LONDON Imagination Technologies Group Plc, the designer of video chips used in Apple Inc's iPhone, is to pay $27 million (17 million) for Caustic Graphics to help bring cinema-quality 3D graphics to mobile phones.
Imagination also posted a 131 percent rise in adjusted pretax profit to 10.1 million pounds, on revenue up 16 percent to 44 million in the six months through October after its partners shipped 107 million of its chips.
The company, which also makes Pure-branded digital radios, said on Tuesday it remained confident of continued good progress and was on track to exceed its target of shipping 200 million chips in the year to end-April 2011.

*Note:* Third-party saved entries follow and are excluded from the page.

(** Two channels of one type: both goroutines run after the second
    configuration, and both send to the second channel. *)
Lemma channels_mixed :
  let l := [demo_chan "ops" "slack" [("webhook_url", VStr "https://ops")];
            demo_chan "dev" "slack" [("webhook_url", VStr "https://dev")]] in
  let n := notifyChannels (Ok l) "" "t" "b" demo_notifier in
  let (r1, n) := run_send demo_env 0 n in
  let (r2, _) := run_send demo_env 0 n in
  map sent_to (r1.2 ++ r2.2) = ["https://dev"; "https://dev"].
Proof. vm_compute. reflexivity. Qed.

(** The headers of one webhook, its credentials for example, are added to
    those of the next and sent to its URL. *)
Lemma webhook_headers_leak :
  let first := demo_chan "a" "webhook" [("url", VStr "https://a"); ("headers", VMap [("Authorization", VStr "secret-of-a")])] in
  let second := demo_chan "b" "webhook" [("url", VStr "https://b"); ("headers", VMap [("X-Team", VStr "b")])] in
  let n := notifyChannels (Ok [first]) "" "t" "b" demo_notifier in
  let n := (run_send demo_env 0 n).2 in
  let n := notifyChannels (Ok [second]) "" "t" "b" n in
  map (fun o => match o with OHttp u h _ => (u, mget "Authorization" h) | _ => ("", None) end)
    (run_send demo_env 0 n).1.2 = [("https://b", Some "secret-of-a")].
Proof. vm_compute. reflexivity. Qed.

(** The token of an approval is given as the recipient: it takes the place of
    the channel that is configured, and of the address of an e-mail. *)
Lemma token_is_recipient token body :
  (Email_Send demo_env "smtp" 25 "" "" "bot@acme" false token "t" body).2 =
    [OMail "smtp:25" None "bot@acme" [token] (buildEmail "bot@acme" token "t" body)] /\
  Slack_Send demo_env "https://ops" "ops-room" "tok" "t" body = Slack_Send demo_env "https://ops" "tok" "tok" "t" body.
Proof. done. Qed.

(** What a channel whose configuration is wrong did set stays in the sender of
    its type. *)
Lemma wrong_config_stays :
  let bad := demo_chan "bad" "slack" [("channel", VStr "bad-room"); ("webhook_url", VInt 5)] in
  let n := notifyChannels (Ok [bad]) "" "t" "b" demo_notifier in
  nt_pending n = [] /\ nt_senders n !! "slack" = Some (SlackSender "" "bad-room").
Proof. split; vm_compute; reflexivity. Qed.

(** A client subscribes to a flow; the push of an approval looks for clients
    of its run, and finds none. *)
Lemma approval_pushed_to_run `{RangeOrder} a n :
  ap_AgentFlowRunID a = "" ->
  (forall k r, nt_routes n !! k = Some r -> sr_AgentFlowID r <> ap_TaskRunID a) ->
  pushToSubscribers (ws_RunID (approval_message a)) (approval_message a) n = [].
Proof.
  intros Ha Hr. unfold pushToSubscribers, GetRoutesByFlow. cbn [approval_message ws_RunID]. rewrite Ha. cbn.
  assert (List.filter (fun r => String.eqb (sr_AgentFlowID r) (ap_TaskRunID a)) (map snd (range_of (nt_routes n))) = [])
    as ->; [|done].
  assert (forall l, (forall x : SubscriptionRoute, In x l -> sr_AgentFlowID x <> ap_TaskRunID a) ->
    List.filter (fun r => String.eqb (sr_AgentFlowID r) (ap_TaskRunID a)) l = []) as Hf.
  { induction l as [|x l IH]; intros Hl; cbn; [done|].
    rewrite (proj2 (String.eqb_neq _ _) (Hl x (or_introl eq_refl))). apply IH. intros y Hy. apply Hl. by right. }
  apply Hf. intros x ([k y] & <- & Hin)%in_map_iff. apply list_elem_of_In, range_of_elem in Hin. by apply (Hr k).
Qed.

(** The service that is built has no MQTT client: it subscribes to nothing. *)
Lemma service_subscribes_nothing parse_duration hostname id cfg :
  notifier_Start (CreateNotifierService parse_duration hostname id cfg) = [].
Proof. done. Qed.

(** ** The copy of the senders in notifier/pkg/channel

    No code uses that package.  Its senders over HTTP and by mail are the text
    of those above but for the HTTP client they make when they have none, and
    for Telegram, whose URL is fixed; it also has a hub for WebSockets. *)

Inductive Channel :=
| ChanSlack (webhookURL channel : string)
| ChanTelegram (botToken chatID : string)
| ChanDingTalk (webhookURL secret : string)
| ChanEmail (smtpHost : string) (smtpPort : Z) (username password from : string) (useTLS : bool)
| ChanWebhook (url : string) (headers : list (string * string)).

Definition chan_Type (c : Channel) : string :=
  match c with
  | ChanSlack _ _ => "slack"
  | ChanTelegram _ _ => "telegram"
  | ChanDingTalk _ _ => "dingtalk"
  | ChanEmail _ _ _ _ _ _ => "email"
  | ChanWebhook _ _ => "webhook"
  end.

Definition chan_Validate (c : Channel) : option string :=
  let required v msg (k : option string) := if String.eqb v "" then Some msg else k in
  match c with
  | ChanSlack u _ => required u "slack: webhook_url is required" None
  | ChanTelegram t c => required t "telegram: bot_token is required" (required c "telegram: chat_id is required" None)
  | ChanDingTalk u _ => required u "dingtalk: webhook_url is required" None
  | ChanEmail h _ _ _ f _ => required h "email: smtp_host is required" (required f "email: from address is required" None)
  | ChanWebhook u _ => required u "webhook: url is required" None
  end.

Definition chan_Slack_Send : SendEnv -> string -> string -> string -> string -> string -> option string * list Outgoing :=
  Slack_Send.
Definition chan_Telegram_Send (env : SendEnv) (botToken chatID recipient title body : string) : option string * list Outgoing :=
  let chatID := if String.eqb recipient "" then chatID else recipient in
  let text := if String.eqb title "" then body else "*" +:+ title +:+ "*" +:+ newline +:+ newline +:+ body in
  post env "telegram" ("https://api.telegram.org/bot" +:+ botToken +:+ "/sendMessage") content_type
    [("chat_id", VStr chatID); ("text", VStr text); ("parse_mode", VStr "Markdown")].
Definition chan_DingTalk_Send : SendEnv -> string -> string -> string -> string -> string -> option string * list Outgoing :=
  DingTalk_Send.
Definition chan_buildEmail : string -> string -> string -> string -> string := buildEmail.
Definition chan_Email_Send :
    SendEnv -> string -> Z -> string -> string -> string -> bool -> string -> string -> string -> option string * list Outgoing :=
  Email_Send.
Definition chan_Webhook_Send :
    SendEnv -> string -> list (string * string) -> string -> string -> string -> option string * list Outgoing :=
  Webhook_Send.

Definition chan_Send (env : SendEnv) (c : Channel) (recipient title body : string) : option string * list Outgoing :=
  match c with
  | ChanSlack u ch => chan_Slack_Send env u ch recipient title body
  | ChanTelegram t ci => chan_Telegram_Send env t ci recipient title body
  | ChanDingTalk u s => chan_DingTalk_Send env u s recipient title body
  | ChanEmail h p u pw f tls => chan_Email_Send env h p u pw f tls recipient title body
  | ChanWebhook u hs => chan_Webhook_Send env u hs recipient title body
  end.

(** The sender in use that a channel of the copy stands for. *)
Definition of_channel (c : Channel) : Sender :=
  match c with
  | ChanSlack u ch => SlackSender u ch
  | ChanTelegram t ci => TelegramSender t ci ""
  | ChanDingTalk u s => DingTalkSender u s
  | ChanEmail h p u pw f tls => EmailSender h p u pw f tls
  | ChanWebhook u hs => WebhookSender u hs
  end.

Lemma channels_agree env c recipient title body :
  chan_Type c = Sender_Type (of_channel c) /\ chan_Validate c = Sender_Validate (of_channel c) /\
  chan_Send env c recipient title body = Sender_Send env (of_channel c) recipient title body.
Proof. by destruct c. Qed.

(** [WSHub]: a client is its identifier and whether it is done.  The message
    that is encoded is sent to nobody; the goroutines that take out the
    clients that are done run later ([hub_unregister]). *)
Definition hub_Register (id : string) (done : bool) (h : gmap string bool) : gmap string bool := <[id := done]> h.
Definition hub_Unregister (id : string) (h : gmap string bool) : gmap string bool := delete id h.
Definition hub_Send (title body : string) (h : gmap string bool) : option string * list Outgoing * list string :=
  (None, [], map fst (List.filter snd (map_to_list h))).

Chief Executive Hossein Yassaie said the group had signed new and extended licensees with chipmakers ranging from Apple and Intel, both shareholders in the business, to Samsung and Fujitsu, keeping it ahead of competition from the likes of ARM Holdings Plc.
"We are doing repeat business with a lot of our customers, we are securing new customers," he said in an interview. "If you look at volume and actual devices shipped, we are talking about 100 million units, and some of our competitors have nothing to show."
Shares in Imagination, which have risen 62 percent in the last 12 months, were up 4.8 percent at 376.7 pence by 10:12 a.m.
Analysts at JP Morgan said it was a strong set of results for the semiconductor side of the business and investors would discount a weak performance, as flagged by management, in Pure radios.
Yassaie said Pure had experienced tough times but had seen improvements since October and initial numbers for Christmas in the UK were looking encouraging.
On the Caustic deal, he said Imagination would incorporate the latter's techniques for rendering three-dimensional graphics into its graphics processors, initially for TVs and games consoles and later for mobile phones.
"We would not have acquired this technology if we did not believe we could get it into handsets," he said.
Last month, Imagination agreed to buy HelloSoft for up to $47 million to boost its capabilities in Wi-Fi, and raised $60 million from shareholders for the deal and further buys.